In the overall IoT market, SiLabs has been achieving stronger growth over the previous years, albeit it also entered a stronger cyclical correction more recently:
Whereas Nordic is very strong in BLE, SiLabs is the strong player in multi-protocol SoCs. This is their CEO giving an introduction to the company:
“We're the largest in the world of what we do and the easy way to think about a wireless SoC, you have on one chip the wireless capability, the general purpose compute, machine learning, power management and security. On top of that, we provide all the requisite software and customer support across multiple wireless technologies. We're one of the only companies in the world that has all the requisite wireless technologies, and we know how to make them work well together. Our end market is growing outside of the cycle around 15% annually and our goal is to always be gaining share within that space, which we've done over the last decade consistently, giving at least 20% growth. And the companies that have this as a side show, it doesn't give our customers confidence that it might not be their core priority as a company. And that's what we saw during the supply crisis, a lot of the bigger companies retrenched and allocated supply elsewhere, this really spooked our customer base.”
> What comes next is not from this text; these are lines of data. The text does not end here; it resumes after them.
(* ===== verification/Drivers.v ===== *)
(** The drivers of the repository as the executor sees them: the methods shared by all
    ([system/dapp/driver.go], [system/dapp/allow.go]), [none] and [coins], and that they
    work on the state through reads and writes only. *)

From Stdlib Require Import Ascii String.
From S2P Require Import Prelude Types Api KVStore Account Ledger StateDB LedgerTx LocalDB Fork Coins Tx Merkle Block Executor ExecutorTheorems.
Local Open Scope string_scope.
Local Open Scope Z_scope.

(** ** The base driver *)

Section Base.
Context {ENV : ExecEnv} (driverName : string).

Definition AllowIsSame (execer : bytes) : bool := String.eqb driverName (GetParaExec xe_title execer).

Definition AllowIsUserDot1 (execer : bytes) : bool :=
  let execer := GetParaExec xe_title execer in
  if String.prefix UserKeyX execer then AllowIsSame (str_drop (String.length UserKeyX) execer) else false.

(** The number of dots from [i] on and the position of the last. *)
Fixpoint dots (rest : string) (i count index : nat) : nat * nat :=
  match rest with
  | EmptyString => (count, index)
  | String c rest => if Ascii.eqb c "." then dots rest (S i) (S count) i else dots rest (S i) count index
  end.
Definition AllowIsUserDot2 (execer : bytes) : bool :=
  let execer := GetParaExec xe_title execer in
  let s := String.length UserKeyX in
  if String.prefix UserKeyX execer then
    let '(count, index) := dots (str_drop s execer) s 0 0 in
    (count =? 1)%nat && AllowIsSame (str_slice s index execer)
  else false.

Definition base_Allow (tx : Transaction) (index : Z) : bool := AllowIsSame (Execer tx).

Definition base_CheckTx (tx : Transaction) (index : Z) : M Dbs unit :=
  match dapp_ExecAddress (Execer tx) with
  | None => panic
  | Some a => guard_err (negb (String.eqb a (To tx))) ErrToAddrNotSameToExecAddr
  end.

(** A panic of an action is an error of the transaction. *)
Definition recover {A} (m : M Dbs A) : M Dbs A := λ s,
  match m s with (Panic, s') => (Err ErrActionNotSupport, s') | r => r end.

(** [Exec]: an executor type decodes the payload to an action; [None] is an executor
    without type. *)
Definition base_Exec {Action} (ety : option (Transaction → outcome Action)) (call : Action → Transaction → M Dbs Receipt)
    (tx : Transaction) (index : Z) : M Dbs (option Receipt) :=
  match ety with
  | None => mret None
  | Some decode => recover (action ← (λ s, (decode tx, s)); r ← call action tx; mret (Some r))
  end.
End Base.

(** ** [none] *)

Section None_.
Context {ENV : ExecEnv}.
Definition none_driver (names : option (string * string)) : Driver := {|
  GetDriverName := "none"; IsFree := false; ExecutorOrder := 0;
  Allow := base_Allow "none"; IsFriend _ _ _ := false;
  d_CheckTx := base_CheckTx; d_Exec := base_Exec None (λ (_ : unit) _, panic);
  d_ExecLocal _ _ _ := mret None; d_ExecDelLocal _ _ _ := mret None
|}.

Lemma same_state {A} (m : M Dbs A) : (∀ s, (m s).2.1 = s.1) → ∀ s : Dbs, ∃ l, (m s).2.1 = do_accesses backend (reads l) s.1.
Proof using Type. intros H s. exists []. by rewrite H. Qed.
Lemma base_CheckTx_state tx i s : (base_CheckTx tx i s).2.1 = s.1.
Proof using Type. unfold base_CheckTx. destruct (dapp_ExecAddress _); [|done]. by destruct (negb _). Qed.

Lemma none_lawful names : lawful (none_driver names).
Proof using Type.
  split; [intros tx i s; apply same_state; intros t; apply base_CheckTx_state|by exists []|by exists []|done].
Qed.
End None_.

(** ** [coins] *)

Section Coins.
Context {ENV : ExecEnv} (height : Z).
#[local] Existing Instance state_kv.
(** The executor type: payload, amount and action name of a transaction; the executors
    that mine; the local data of the driver. *)
Context (decode : Transaction → outcome CoinsAction) (amount : Transaction → outcome Z) (ActionName : Transaction → string)
  (MinerExecs : list string) (exec_local exec_del_local : Transaction → ReceiptData → Z → M Dbs (option LocalKV)).
Context (Hlocal : ∀ tx r i s, (exec_local tx r i s).2.1 = s.1).

Definition coins_view (tx : Transaction) : TxView := {| From := tx_From tx; RealToAddr := GetRealToAddr tx |}.

(** The address of a name that is too long cannot be computed. *)
Definition coins_exec (a : CoinsAction) (tx : Transaction) : M StateDB Receipt :=
  let run := coins_Exec (λ n, default "" (dapp_ExecAddress n)) driver_addresses (tc_forks xe_config) xe_title height coinsAccount a (coins_view tx) in
  match a with
  | AssetsTransferToExec n _ => match dapp_ExecAddress n with None => panic | Some _ => run end
  | _ => run
  end.

Definition coins_IsFriend (myexec writekey : bytes) (othertx : Transaction) : bool :=
  AllowIsSame "coins" myexec && String.eqb (ActionName othertx) "miner" &&
  existsb (λ exec, String.eqb (ExecName xe_title exec) (Execer othertx)) MinerExecs.

Definition on_fst {A} (m : M StateDB A) : M Dbs A := λ d, let '(r, s) := m d.1 in (r, (s, d.2)).

Definition coins_driver (names : option (string * string)) : Driver := {|
  GetDriverName := "coins"; IsFree := false; ExecutorOrder := 0;
  Allow := base_Allow "coins"; IsFriend := coins_IsFriend;
  d_CheckTx tx _ := λ s, (CheckTx (amount tx), s);
  d_Exec := base_Exec (Some decode) (λ a tx, on_fst (coins_exec a tx));
  d_ExecLocal := exec_local; d_ExecDelLocal := exec_del_local
|}.

(** *** The actions read and write *)

Definition traced (s0 s : StateDB) : Prop := ∃ l, s = do_accesses backend l s0.
Lemma traced_Get s0 k s : traced s0 s → traced s0 (kv_Get k s).2.
Proof using Type. intros [l ->]. exists (l ++ [AGet k])%list. unfold do_accesses. by rewrite foldl_app. Qed.
Lemma traced_Set s0 k v s : traced s0 s → traced s0 (kv_Set k v s).2.
Proof using Type. intros [l ->]. exists (l ++ [ASet k (Some v)])%list. unfold do_accesses. by rewrite foldl_app. Qed.

Ltac traced_tac s0 :=
  repeat first
    [ apply (pres_load (traced s0) (traced_Get s0)) | apply (pres_save (traced s0) (traced_Set s0)) | apply pres_guard | apply pres_ret | apply pres_throw
    | apply pres_bind; [|intros ?] | apply pres_must
    | match goal with |- pres _ (if ?c then _ else _) => destruct c end
    | match goal with |- pres _ (lift_outcome _) => by intros ? ? end
    | match goal with |- pres _ panic => by intros ? ? end
    | match goal with |- pres _ (match ?c with _ => _ end) => destruct c end
    | progress unfold Exec_Transfer, Exec_TransferToExec, Exec_Withdraw, Exec_Genesis, GenesisInit, GenesisInitExec, SaveAccount,
        TransferToExec, TransferWithdraw, LoadAccount, LoadExecAccount, save_exec, SaveExecAccount, CheckTransfer, Transfer, ExecDeposit, ExecWithdraw ].

Lemma coins_traced s0 a tx : pres (traced s0) (coins_exec a tx).
Proof using Type. unfold coins_exec. destruct a; cbn [coins_Exec]; traced_tac s0. Qed.

(** *** Their receipts *)

(** Every result has the type [ExecOk]. *)
Definition yields (m : M StateDB Receipt) : Prop := ∀ s r s', m s = (Ret r, s') → Ty r = ExecOk.
Lemma yields_bind {A} (m : M StateDB A) f : (∀ a, yields (f a)) → yields (m ≫= f).
Proof using Type. intros H s r s' (a & s1 & _ & E)%bind_inv. by eapply H. Qed.
Lemma yields_merge (m : M StateDB Receipt) {A} (m2 : M StateDB A) f : yields m → yields (r ← m; r2 ← m2; mret (mergeReceipt r (f r2))).
Proof using Type.
  intros H s r s' (a & s1 & E & H1)%bind_inv. apply bind_inv in H1 as (b & s2 & _ & H2). injection H2 as <- <-. simpl. by eapply H.
Qed.
Ltac yields_tac :=
  repeat first
    [ apply yields_merge | apply yields_bind; intros ? | match goal with |- yields (if ?c then _ else _) => destruct c end
    | match goal with |- yields (mret _) => by intros ? ? ? [= <- <-] end
    | match goal with |- yields (throw _) => by intros ? ? ? ? end
    | match goal with |- yields panic => by intros ? ? ? ? end
    | match goal with |- yields (match ?c with _ => _ end) => destruct c end
    | progress unfold Exec_Transfer, Exec_TransferToExec, Exec_Withdraw, Exec_Genesis, GenesisInit,
        TransferToExec, save_exec, Transfer, ExecDeposit, ExecWithdraw ].
Lemma yields_Transfer acc from to n : yields (Transfer acc from to n).
Proof using Type. yields_tac. Qed.
Lemma yields_Withdraw acc from to n : yields (TransferWithdraw acc from to n).
Proof using Type. unfold TransferWithdraw. apply yields_bind. intros _. apply (yields_merge _ _ id). yields_tac. Qed.
Lemma yields_GenesisExec acc addr n x : yields (GenesisInitExec acc addr n x).
Proof using Type. unfold GenesisInitExec. do 3 (apply yields_bind; intros ?). apply yields_bind. intros r2 s r s' [= <- <-]. done. Qed.
Lemma coins_yields a tx : yields (coins_exec a tx).
Proof using Type.
  unfold coins_exec. destruct a; cbn [coins_Exec].
  all: repeat first [apply yields_Withdraw | apply yields_GenesisExec | apply (yields_merge _ _ id), yields_Transfer | progress yields_tac].
Qed.

Lemma coins_lawful names : lawful (coins_driver names).
Proof using Hlocal.
  split; simpl.
  - intros tx i s. by exists [].
  - intros tx r i s. exists []. by rewrite Hlocal.
  - intros tx i s. unfold recover, mbind, M_bind. destruct (decode tx) as [a|x|]; [|by exists []|by exists []].
    unfold on_fst. pose proof (coins_traced s.1 a tx s.1 (ex_intro _ [] eq_refl)) as H.
    destruct (coins_exec a tx s.1) as [[r|x|] s']; simpl in *; exact H.
  - intros tx i s r s'. unfold recover, mbind, M_bind. destruct (decode tx) as [a|x|]; [|done|done].
    unfold on_fst. destruct (coins_exec a tx s.1) as [[r0|x|] s1] eqn:E; [|done|done]. intros [= <- <-].
    unfold good. by rewrite (coins_yields a tx s.1 r0 s1 E).
Qed.
End Coins.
Nordic has been busy replicating this strategy by also offering multi-protocol SoCs including low power cellular, which SiLabs has decided to stay out of for now. Both companies make use of a platform approach, where they will only release a limited number of SoC designs, which clients then can adapt via the provided software tools. This strongly reduces inventory risks as the demand for these chips is broad-based, which mitigates the obsolescence risk which you can get with highly customized semis e.g. ASICs.
Two examples of Nordic SoCs are shown below, the smaller one is aimed at BLE while the other offers a wider variety of protocols:
Both manufacturers have been launching single and multi-protocol SoCs to address a wide variety of use cases. In addition, both are adding advanced features such as low power AI accelerators and cryptographic security while at the same time both are developing more completely integrated systems, for example by also including power management. So besides the high future volume growth of the IoT market, there is an additional opportunity to increase ASPs, as both SiLabs and Nordic are providing more complete and advanced integrated systems.
SiLabs goes all in on IoT
SiLabs didn’t use to be an IoT specialist, the company had an automotive and an infrastructure semi business, as well as one for handset and PC semis a long time ago. However, when they saw the opportunity arising in IoT, the company decided to divest their other businesses to SkyWorks for $2.75 billion and go all in on IoT. This the previous CEO discussing this move in ‘21:
“We just announced the divestiture of our infrastructure and automotive businesses to Skyworks back in April and that allows us to focus as a pure play on the Internet of Things, which is just a massive opportunity sitting in front of us. It's a $10 billion SAM that we're targeting, lots of runway for revenue growth.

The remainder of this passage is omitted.